Conflicts in the workplace present tensions and are likely to interfere with staff morale. When this happens and work, stress escalates for caregivers and patients will miss out on quality care. It is, therefore, imperative for arising conflicts to be handled efficiently and effectively (Whitehead, Weiss & Tappen, n.d). A sample situation where a nurse manager can apply problem resolution is in cases of animosity between nurses—for instance, racial discrimination or bullying. A situation where a nurse manager would use negotiation to resolve a conflict can be on issues of nurses airing grievances. These can be issues like their working conditions where they are threatening to strike. Here the nurse manager can negotiate with them on the way forward to ensure they are satisfied and care delivery is not affected.
Informal negotiation works without the need for prescribed rules. The outcome entirely depends on the rules adopted by the parties themselves. They agree on the steps to undertake and other things like the time and the place of negotiation. Parties to an informal negotiation have a chance for a casual discussion, and there is minimal pressure. The strategy in place here presents a platform for as much discussion as possible and verbal agreements are endorsed. Again, parties to this discussion are able to avoid the public spotlight. Formal negotiation, on the other hand, tends to be public in nature. The initiating party is not afraid of the public knowing about the existence of the negotiation and the issues at hand. It comes as a wakeup call to the other party on the seriousness of the matter. The procedures involved are highly formalized, and there are laws that lay the foundation for the same (Whitehead, Weiss & Tappen, n.d). A good example is collective bargaining presenting the interests of nurses to the management.

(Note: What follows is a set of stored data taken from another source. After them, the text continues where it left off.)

(** [float] of a decimal literal is never NaN. *)
Lemma of_decimal_not_nan (neg : bool) (m e10 : Z) :
  F64.is_nan (F64.of_decimal neg m e10) = false.
Proof.
  unfold F64.of_decimal. destruct m as [|p|p]; try reflexivity.
  destruct (0 <=? e10).
  - apply binary_normalize_not_nan.
  - apply div_finite_not_nan.
Qed.

Lemma of_Z_not_nan (n : Z) : F64.is_nan (F64.of_Z n) = false.
Proof. apply binary_normalize_not_nan. Qed.

(** ** The texts of [num_re] are literals *)

Lemma float_of_literal_body (text : string) :
  float_of_literal text =
  let '(neg, s1) := read_sign text in literal_body neg s1.
Proof. unfold float_of_literal. destruct (read_sign text). reflexivity. Qed.

Lemma read_digits_run (ds rest : string) (acc n : Z) :
  all_in is_digit ds = true -> stops rest ->
  exists acc', read_digits acc n (ds ++ rest)
               = (acc', n + Z.of_nat (String.length ds), rest).
Proof.
  revert acc n. induction ds as [|c t IH]; intros acc n Hd Hs.
  - exists acc. cbn [append String.length]. rewrite Z.add_0_r.
    destruct rest as [|c u]; [reflexivity|]. cbn in Hs |- *. now rewrite Hs.
  - cbn in Hd. apply andb_prop in Hd. destruct Hd as [Hc Ht].
    cbn [append read_digits]. rewrite Hc.
    destruct (IH (10 * acc + Z.of_nat (nat_of_ascii c - 48)) (n + 1) Ht Hs)
      as [acc' E].
    exists acc'. rewrite E. f_equal. f_equal. cbn [String.length]. lia.
Qed.

Lemma is_sign_cases (c : ascii) :
  is_sign c = true -> c = "+"%char \/ c = "-"%char.
Proof.
  unfold is_sign. intros H. apply orb_prop in H.
  destruct H as [H|H]; apply Ascii.eqb_eq in H; auto.
Qed.
Definition category_component (ledger_tx : Transaction) (bank_tx : BankTransaction) : Q :=
  match tx_category ledger_tx, bank_category bank_tx with
  | Some lc, Some bc =>
      if PyStr.truthy lc && PyStr.truthy bc && String.eqb (PyStr.lower lc) (PyStr.lower bc)
      then 0.1
      else 0
  | _, _ => 0
  end.

(** [_calculate_match_confidence]: the sum, capped at 1.0.  The sum is
    exact; the doubles of the source can differ from it in the last digit
    (0.4 + 0.3 + 0.1 is 8/10 here, 0.7999999999999999 there). *)
Definition _calculate_match_confidence (ledger_tx : Transaction) (bank_tx : BankTransaction) : Q :=
  let confidence := 0 in
  let confidence := confidence + amount_component ledger_tx bank_tx in
  let confidence := confidence + date_component ledger_tx bank_tx in
  let confidence := confidence + description_component ledger_tx bank_tx in
  let confidence := confidence + category_component ledger_tx bank_tx in
  PyNum.min_first confidence 1.

(** ** The external match verifier *)

(** What [float(ai_response)] yields: Python accepts "nan" and "inf" too. *)
Inductive pyfloat :=
| Finite (q : Q)
| PosInf
| NegInf
| NaN.

(** One GPT reply to a verification prompt: the call raised, the text was
    not a number ([ValueError]), or the text parsed to a float. *)
Inductive verify_reply :=
| CallFailed
| NotANumber
| Number (x : pyfloat).

(** [max(0.0, min(1.0, confidence))]: every comparison with NaN is false,
    so NaN clamps to 1.0. *)
Definition clamp01 (x : pyfloat) : Q :=
  match x with
  | Finite q => PyNum.max_first 0 (PyNum.min_first 1 q)
  | PosInf => 1
  | NegInf => 0
  | NaN => 1
  end.

(** The replies of one run.  Each ledger/bank pair is submitted at most
    once per run, so the replies are given as a function of the pair. *)
Definition verifier := Transaction -> BankTransaction -> verify_reply.

(** [_ai_verify_match] *)
Definition _ai_verify_match (client : verifier)
  (ledger_tx : Transaction) (bank_tx : BankTransaction) : Q :=
  match client ledger_tx bank_tx with
  | Number confidence => clamp01 confidence
  | NotANumber => 0.5
  | CallFailed => 0.5
  end.

(** [_ai_calculate_match_confidence]; the blend is exact, where the doubles
    of the source can differ from it in the last digit (with the components
    0.4 and 0.2 and the reply 0.6 the blend is 0.6 here, 0.6000000000000001
    there). *)
Definition _ai_calculate_match_confidence (client : verifier)
  (ledger_tx : Transaction) (bank_tx : BankTransaction) : Q :=
  let basic_confidence := _calculate_match_confidence ledger_tx bank_tx in
  if PyNum.ltb 0.5 basic_confidence
  then
    let ai_confidence := _ai_verify_match client ledger_tx bank_tx in
    (basic_confidence * 0.6) + (ai_confidence * 0.4)
  else basic_confidence.
Lemma prepareSpanBatch_single tok text entities maxWidth entToken sepToken
  batch :
  prepareSpanBatch tok [text] entities maxWidth entToken sepToken = Ok batch ->
  exists words p,
    splitWords text = Ok words
    /\ batchWordsStartIdx batch = [map (fun w => snd (fst w)) words]
    /\ batchWordsEndIdx batch = [map snd words]
    /\ spanIdx batch = Some [map fst p]
    /\ spanMask batch = Some [map snd p]
    /\ Forall spanWF p.
Proof.
  unfold prepareSpanBatch. cbn [mapR]. intros Hb. bind_step Hb.
  bind_step E. cbn [bind] in E. inversion E; subst x. clear E.
  cbn [bind] in Hb. inversion Hb; subst batch. clear Hb.
  destruct (buildTokenSequence_offsets _ _ _ _ _ E0) as (Hw & Hs & He).
  exists (s_words x0). eexists.
  cbn [batchWordsStartIdx batchWordsEndIdx spanIdx spanMask map].
  rewrite Hs, He.
  split; [exact Hw|]. split; [reflexivity|]. split; [reflexivity|].
  split; [reflexivity|]. split; [reflexivity|].
  apply Forall_forall. intros c Hc. apply padTo_In in Hc.
  destruct Hc as [Hc| ->].
  - apply candidateSpans_In in Hc. exact Hc.
  - left. reflexivity.
Qed.

Lemma prepareBatch_single tok text entities entToken sepToken batch :
  prepareBatch tok [text] entities entToken sepToken = Ok batch ->
  exists words,
    splitWords text = Ok words
    /\ batchWordsStartIdx batch = [map (fun w => snd (fst w)) words]
    /\ batchWordsEndIdx batch = [map snd words].
Proof.
  unfold prepareBatch. cbn [mapR]. intros Hb. bind_step Hb.
  bind_step E. cbn [bind] in E. inversion E; subst x. clear E.
  cbn [bind] in Hb. inversion Hb; subst batch. clear Hb.
  destruct (buildTokenSequence_offsets _ _ _ _ _ E0) as (Hw & Hs & He).
  exists (s_words x0).
  cbn [batchWordsStartIdx batchWordsEndIdx map].
  rewrite Hs, He. auto.
Qed.

Lemma in_concat_mapR {A B} (f : A -> result (list B)) l ys y :
  mapR f l = Ok ys -> In y (concat ys) ->
  exists x r, In x l /\ f x = Ok r /\ In y r.
Proof.
  intros Hm Hy. apply in_concat in Hy. destruct Hy as (r & Hr & Hy).
  destruct (@mapR_In _ _ f l ys r Hm Hr) as (x & Hx & Hf).
  exists x, r. auto.
Qed.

Not all states in the United States have nursing unions, and there is an umbrella union for with national wide coverage. Some of the states with nursing unions include California, Massachusetts, Hawaii, Texas, Florida, Alaska, Colorado, Maine, Missouri, and Kansas. California State has a prominent nursing union and one of the largest (American Nurses Association website, n.d). Nursing unions advocate for their members and also protect their interests. The process of doing this is known as collective bargaining. They fight for better working conditions, pay increases, and job security, among others (Gaines, 2017). However, nursing unions have been accused of restricting membership where only employed can become members
Question 4. Part 1
My state is Minnesota, the nursing union there has been active on collective bargaining. Back in 2010, the Union staged a walkout strike where about 12, 000 members participated. The nurses were protesting wage freezes and a move that was in place to decrease pension for nurses. According to the Union’s website, the recent activity was on May 18th this year, where the nurses under the Union went on picketing. They were demanding to have a say in issues to do with workers’ protection and increased safety standards. Again they wanted an end to retaliation measures against members who have been trying to protect themselves from the coronavirus. The Union has been airing grievances on safety for its members on the pandemic.
Qestion 4. Part 2
A collective bargaining unit presents an upper hand for members to air their grievances. Unions can offer legal representations and make striking possible. They lobby better working conditions and other interests for nurses. Such would be almost impossible for individual nurses to achieve on their own. Unions, however, have minor disadvantages; for instance, there arise management conflicts that diminish bargaining power (Gaines, 2019). There may also be divided loyalty, but all the same, they serve an important task, and I would like to be a member when I am a full-time nurse.